- Title screen
- Urdu: سنہرے دن
- Genre: Drama
- Based on: Cadets of PMA
- Directed by: Shoaib Mansoor; Mohsin Ali;
- Starring: Saleem Sheikh; Malik Faraz Inam; Kiran Zaman;
- Country of origin: Pakistan
- Original language: Urdu
- No. of episodes: 06

Production
- Production locations: Pakistan Military Academy Karachi Peshawar Quetta Lahore
- Camera setup: Multi-camera setup
- Production companies: Shoman Productions ISPR

Original release
- Network: PTV
- Release: 1991 – 1991

Related
- Alpha Bravo Charlie Ehd-e-Wafa

= Sunehray Din =

1991 Pakistani television series

Sunehray Din is a 1991 coming of age Pakistani television series produced and directed by Shoaib Mansoor and Mohsin Ali under Shoman Productions. The series was co-produced by ISPR. It ran on Pakistan Television Corporation in 1991. The series stars Saleem Sheikh, Kiran Zaman, Mumtaz Musharraf and Alia Kazmi in leading roles and revolves around the lives of the young cadets of Pakistan Military Academy.

== Plot ==
The story revolves around the character of Safeer, who lives a carefree life with his single mother and his grandfather. His mother is worried about his future but Safeer tends to take things lightly. Things do take a turn when Safeer decides to join the army. His overprotective mother first disagrees but seeing the passion of his son towards military decides to let him enlist.

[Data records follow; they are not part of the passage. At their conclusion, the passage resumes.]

(** * The memory-mapped sequence store ([modules/mmap_store.py])

    A shallow embedding of the store builder [build_sequence_store] and of
    the reader class [SequenceMmapStore], followed by the properties of the
    pair: what a build writes and in which order, what a lookup finds, and
    which resources an exit path leaves open.

    Python objects are modelled by their contents.  [bytes], [bytearray] and
    one-dimensional byte [memoryview]s are all [PyBytes]; text is a list of
    code points.  The mapping [seq_dict] is the list of its items in
    iteration order; that its keys are pairwise distinct is a hypothesis
    [NoDup] of the properties that need it.  Files are a finite map from
    path to contents, and the file objects and mappings a program holds are
    identifiers in the set of live resources of the [world]: a resource
    leaves the set when it is closed, and no collector closes what the code
    left open. *)

From Stdlib Require Import ZArith List Lia String Ascii Bool Sorted.
From Stdlib Require Import Strings.Byte.
From coqutil Require Import Byte Word.LittleEndianList.
From stdpp Require Import gmap strings list sorting.

Local Open Scope Z_scope.

(** ** Python values *)

Abbreviation bytes := (list byte).

(** A [str]: its Unicode code points. *)
Definition pystr := list Z.

Inductive pyobj :=
| PyNone
| PyStr (s : pystr)
| PyBytes (b : bytes).

(** The values of [seq_dict]: text or a byte sequence. *)
Inductive seq_value :=
| SeqStr (s : pystr)
| SeqBytes (b : bytes).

The rest of the story depicts the life of Safeer in Kakul Academy, his training, his friendships and his rivalries. There is also a subplot love story in this series which becomes the reason of neighbour rivalry and comical relief in a lot scenes. The series has been lauded for maintaining a light tone even while discussing serious themes.

== Cast ==
- Saleem Sheikh as Safeer
- Kiran Zaman as Nehri
- Azra Mansoor as Safeer's mother
- Malik Faraz Inam as Faraz
- Hameed Wain as Sultan (Safeer's grandfather)
- Mumtaz Musharraf
- Alia Kazmi

== Sequels ==

In 1998, the series was followed by a sequel titled Alpha Bravo Charlie which was also directed by Mansoor.